Cabeçalho da página de acervo do site Mário Pedrosa 120 anos.

O acervo do Cemap

Formação

No ano da morte de Mário Pedrosa, 1981, um grupo de professores, jornalistas, ativistas, críticos culturais e outros estudiosos atentos à importância da vida, obra e legado intelectual de Pedrosa, criaram o Centro de Documentação do Movimento Operário Mário Pedrosa (Cemap). Sua motivação era a preservação de documentos fundamentais para a história das esquerdas brasileiras e de outros movimentos sociais e culturais em um Brasil que vislumbrava a abertura política após o período de ditadura militar.

Ao longo dos anos somaram-se ao acervo do Cemap as coleções particulares de diversos militantes históricos da esquerda brasileira, intelectuais e políticos, como Fúlvio Abramo, Plínio Melo e Raul Karacik, além do próprio Mário Pedrosa. Em 2014 foi incorporado todo o acervo pessoal do professor e ex-militante trotskista Vito Letizia, fundador do grupo Interludium.

Em 2013, Interludium constituiu-se em organização da sociedade civil de interesse público (oscip), responsável pelo acervo do Cemap, com o nome de Cemap-Interludium – Centro de Estudos do Movimento Operário. Seu principal objetivo é garantir a preservação e divulgação do Cemap, assim como realizar e apoiar pesquisas sobre o movimento operário e sobre questões políticas no Brasil e no mundo e contribuir para sua discussão pública.

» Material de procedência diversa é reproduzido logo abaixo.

Lemma legacy_rewrite_ok wa s pi inbound v i p : connection_setup_long_proxyinfo_prepare s = Some pi -> 0 <= s_port (ss_endpoint s) < 2 ^ 16 ->
  outcome (protocol_identify (Some inbound)) = Some (v, i) -> v <> PVER_MODERN2 ->
  outcome (packet_read_legacy_login (wa_field wa) (wa_garbage_port wa) (wa_garbage_version wa) (Some inbound) v) = Some p -> login_typed p ->
  exists rewritten, legacy_rewrite p pi = Some rewritten /\ (forall b, rewritten = Some b -> rewrites wa (ss_endpoint s) inbound b).
Proof.
  intros ->%proxyinfo_of Hport Hi Hv Hp [Hu _]. unfold legacy_rewrite. cbn [lp_address lp_port].
  set (d := connection_setup_destination (ss_endpoint s)). if_as E; [by exists None|]. set (p' := relogged p d _).
  destruct (write_login_ok p') as (b & Hw & Hl); [by split; [|cbn; lia]|done|]. rewrite Hw. cbn [outcome mbind option_bind].
  if_as E2; [lia|]. eexists. split; [done|]. intros b' H. destruct (0 <? len b); [|done]. injection H as <-.
  unfold rewrites. rewrite Hi. fold d. enough (Hx : exists q, outcome (packet_read_legacy_login (wa_field wa) (wa_garbage_port wa)
    (wa_garbage_version wa) (Some inbound) v) = Some q /\ (forall rest, len (b ++ rest) <= BUFSIZ -> wf_l4 (relogged q d (s_port (ss_endpoint s))) \/
      (wf_l2 (relogged q d (s_port (ss_endpoint s))) /\ HandshakeLegacy.version (relogged q d (s_port (ss_endpoint s))) = wa_garbage_version wa) ->
      packet_read_legacy_login true (wa_garbage_port wa) (wa_garbage_version wa) (Some (b ++ rest)) (proto_ver q)
      = Next (relogged q d (s_port (ss_endpoint s))))) by (destruct v; done).
  exists p. split; [done|]. fold p'. intros rest Hr [H4|[H2 Hgv]].
  - assert (b = encode_l4 p') as -> by (rewrite write_l4 in Hw by done; congruence).
    replace (proto_ver p) with PVER_LEGACYL4 by (symmetry; apply H4). by apply read_l4.
  - assert (b = encode_l2 p') as -> by (rewrite write_l2 in Hw by done; congruence).
    replace (proto_ver p) with PVER_LEGACYL2 by (symmetry; apply H2). rewrite read_l2 by done. rewrite <- Hgv.
    destruct H2 as [Hpv _]. cbn [p' relogged proto_ver] in Hpv. by rewrite <- Hpv.
Qed.

Lemma modern_rewrite_ok wa s pi inbound i p a : connection_setup_long_proxyinfo_prepare s = Some pi -> 0 <= s_port (ss_endpoint s) < 2 ^ 16 ->
  is_bytes inbound -> outcome (protocol_identify (Some inbound)) = Some (PVER_MODERN2, i) ->
  outcome (packet_read (wa_read wa) inbound) = Some p -> address p = Some a -> has_login (nextstate p) = true ->
  exists rewritten, modern_rewrite wa p pi = Some rewritten /\ (forall b, rewritten = Some b -> rewrites wa (ss_endpoint s) inbound b).
Proof.
  intros ->%proxyinfo_of Hport Hb Hi Hp Ha Hlg. unfold modern_rewrite. destruct (wa_realloc wa); cbn [negb lp_address lp_port]; [|by exists None].
  set (d := connection_setup_destination (ss_endpoint s)). set (p' := readdressed p d _).
  destruct (packet_read_parsed (wa_read wa) inbound Hb) as (q & Hq & Hpp). rewrite Hp in Hq. injection Hq as <-.
  unfold parsed in Hpp. rewrite Ha in Hpp. destruct Hpp as (Hok & _).
  destruct (packet_write_ok (wa_write wa) CONNECTION_SETUP_LONG_REWRITE_BUFFER_SIZE p') as (out & Hout & Hl); [by destruct Hok|done|].
  rewrite Hout. cbn [mbind option_bind]. eexists. split; [done|]. intros b H. destruct (len out =? 0) eqn:E; [done|]. injection H as <-.
  unfold rewrites. rewrite Hi. exists p. split; [done|]. split; [done|]. fold d p'. intros a' rest Hw Hd Hne.
  assert (Haa : a' = a) by (destruct Hw as (_ & _ & Hx & _); congruence). subst a'.
  destruct (parsed_identified _ _ _ _ _ Hi Hp Ha) as [Hid Hver].
  destruct (decide (len d + address_extra_length p <= PROTOHANDSHAKE_ADDRESSMAXLEN)) as [Hfit|Hfit].
  2:{ exfalso. unfold packet_write in Hout. cbn [p' readdressed address address_extra_length] in Hout. destruct Hd as [Hdc _].
      rewrite cstr_id in Hout by done. rewrite (proj2 (orb_true_iff _ _)) in Hout by lia. cbn in Hout. injection Hout as <-. done. }
  assert (Hw' : wf_packet p' d) by (destruct Hd; by eapply (readdressed_wf p)).
  assert (Hh : is_handshake p').
  { split; [done|]. split; [done|]. right. unfold has_login in Hlg. cbn [p' readdressed nextstate]. lia. }
  assert (out = encode p' d) as ->.
  { destruct (wa_write wa); [|rewrite (packet_write_unallocated p' d) in Hout by done; by injection Hout as <-]. rewrite (packet_write_encode _ _ _ Hw') in Hout.
    destruct (_ <? _); by injection Hout as <-. }
  destruct (encode_recognised p' d rest Hw' Hh) as [R1 R2]. replace (has_login (nextstate p')) with true in R1 by done.
  split; [done|]. split; [done|]. apply (read_frames _ p' d (mc_frame (encode2 p') ++ rest)); [done| |by intros _; exists rest].
  unfold encode. rewrite <- app_assoc. apply at_off_start.
Qed.

(** ** The whole setup *)

(** The socket is connected to the address and the port of the endpoint. *)
Definition connects_to (s : connection_setup_snapshot) (socket_out : Z) (events : list event) : Prop :=
  let e := ss_endpoint s in
  ss_route_status s = CONNECTION_SETUP_ROUTE_READY /\ connection_setup_address_valid (s_address e) = true /\ s_port e <> 0 /\
  E_connect socket_out (family (s_address e)) (s_port e) (addr (s_address e)) ∈ events.

Lemma connect_outbound_target ca s fd events : connection_setup_long_connect_outbound ca s = (NET_OK, fd, events) -> connects_to s fd events.
Proof.
  unfold connection_setup_long_connect_outbound. if_as E1; [done|]. if_as E2; [done|]. destruct (timeutil_add_seconds _ _) as [deadline|]; [|done].
  apply negb_false_iff, bool_decide_eq_true in E1. apply orb_false_iff in E2 as [E2 E3]. apply negb_false_iff in E2.
  unfold net_connect_nonblocking. if_as E4; [done|]. destruct (ca_socket ca) as [sock|]; [|done].
  intros H. unfold connects_to. split; [done|]. split; [done|]. split; [lia|]. apply list_elem_of_In.
  destruct (ca_connect ca); cbn -[connect_loop Z.leb Z.ltb] in H.
  - destruct (0 <=? sock); [|done]. destruct (in_time _ _); [|done]. injection H as -> <-. right. by left.
  - destruct (sock <? 0); [done|]. pose proof (connect_loop_carries ca (ca_interrupted ca) sock deadline) as Hc.
    destruct (connect_loop _ _ _ _) as [[st out] more]. injection H as -> -> <-. destruct Hc as (_ & _ & Hc).
    rewrite bool_decide_eq_true_2 in Hc by done. destruct Hc as [-> _]. right. by left.
  - done.
Qed.

(** An accepted connection. *)
Definition accepted (I : inet) (wa : worker_answers) (s : connection_setup_snapshot) (inbound : bytes) (r : prepared * list event) : Prop :=
  pr_status r.1 = CONNECTION_SETUP_OK ->
  connects_to s (pr_socket_out r.1) r.2 /\
  exists h payload, pr_seed r.1 = h ++ payload /\ headed I (ss_endpoint s) h /\ long_forwarded wa (ss_endpoint s) inbound payload.

(** A result that is both; [None] is a memory error. *)
Definition long_ok (I : inet) (wa : worker_answers) (socket_in : Z) (s : connection_setup_snapshot) (inbound : bytes)
    (r : option (prepared * list event)) : Prop :=
  exists result events, r = Some (result, events) /\ owned socket_in (result, events) /\ accepted I wa s inbound (result, events).

Section long_ok.
Context (I : inet) (wa : worker_answers) (socket_in : Z) (s : connection_setup_snapshot) (inbound : bytes).
Hypothesis (HI : inet_laws I) (Hk : kernel_typed (wa_connect wa)) (Hb : is_bytes inbound) (Hl : len inbound <= BUFSIZ).
Hypothesis (Hport : 0 <= s_port (ss_endpoint s) < 2 ^ 16) (Hproxy : endpoint_proxy_ok (ss_endpoint s)).

Lemma close_ok status : status <> CONNECTION_SETUP_OK -> long_ok I wa socket_in s inbound (Some (long_close socket_in status)).
Proof. intros Hs. eexists _, _. split; [done|]. split; [by apply long_close_owned|]. by intros H. Qed.

Lemma reject_ok status packet : status <> CONNECTION_SETUP_OK -> long_ok I wa socket_in s inbound (Some (long_reject wa socket_in status packet)).
Proof. intros Hs. eexists _, _. split; [done|]. split; [by apply (reject_owned wa)|]. by intros H. Qed.

Lemma refusal_not_ok e : long_refusal e <> CONNECTION_SETUP_OK.
Proof. unfold long_refusal. by case_bool_decide. Qed.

Fundos e coleções do Cemap no Cedem-Unesp

A maioria dos conjuntos documentais reunidos no Cemap foi produzida e acumulada por indivíduos e por essa razão eles são classificados como fundos e coleções privadas. Um deles é o Fundo Mário Pedrosa. Desde 1994, todo o acervo do Cemap está sob a guarda do Centro de Documentação e Memória da Unesp (Cedem-Unesp).

O acervo de Pedrosa é constituído de documentos sobre sua militância política e sua atuação como crítico de arte e, ainda, de correspondências e artigos publicados em diversos jornais, principalmente no período de 1923-1931, que mostram a tensão própria deste momento político pouco conhecido, tendo entre seus interlocutores Lívio Xavier, Murilo Mendes, Lígia Clark, Francisco Matarazzo Sobrinho, Benjamin Péret, Oscar Niemeyer, Antonio Candido, Pietro Maria Bardi, Tomie Otake, Ferreira Gullar e outros. Considerado como um dos fundadores da crítica de arte no Brasil, o militante e jornalista ainda hoje é referência e objeto de pesquisa, tanto na área de política, quanto na da história da arte.

Como consultar o acervo

O Fundo Mário Pedrosa e outras coleções do Cemap estão à disposição para consulta do público em geral na sede do Cedem, que fica na Praça da Sé, 108, 1º andar, em São Paulo – SP.

Também é possível acessar virtualmente documentos do Fundo Mário Pedrosa, assim como de outros fundos do Cemap e acervos ligados ao Cedem, clicando aqui.

Imagem de pesquisa no sistema do Cedem-Unesp

Imagem de consulta do Fundo Mário Pedrosa na página de pesquisa de acervos do Cedem na internet.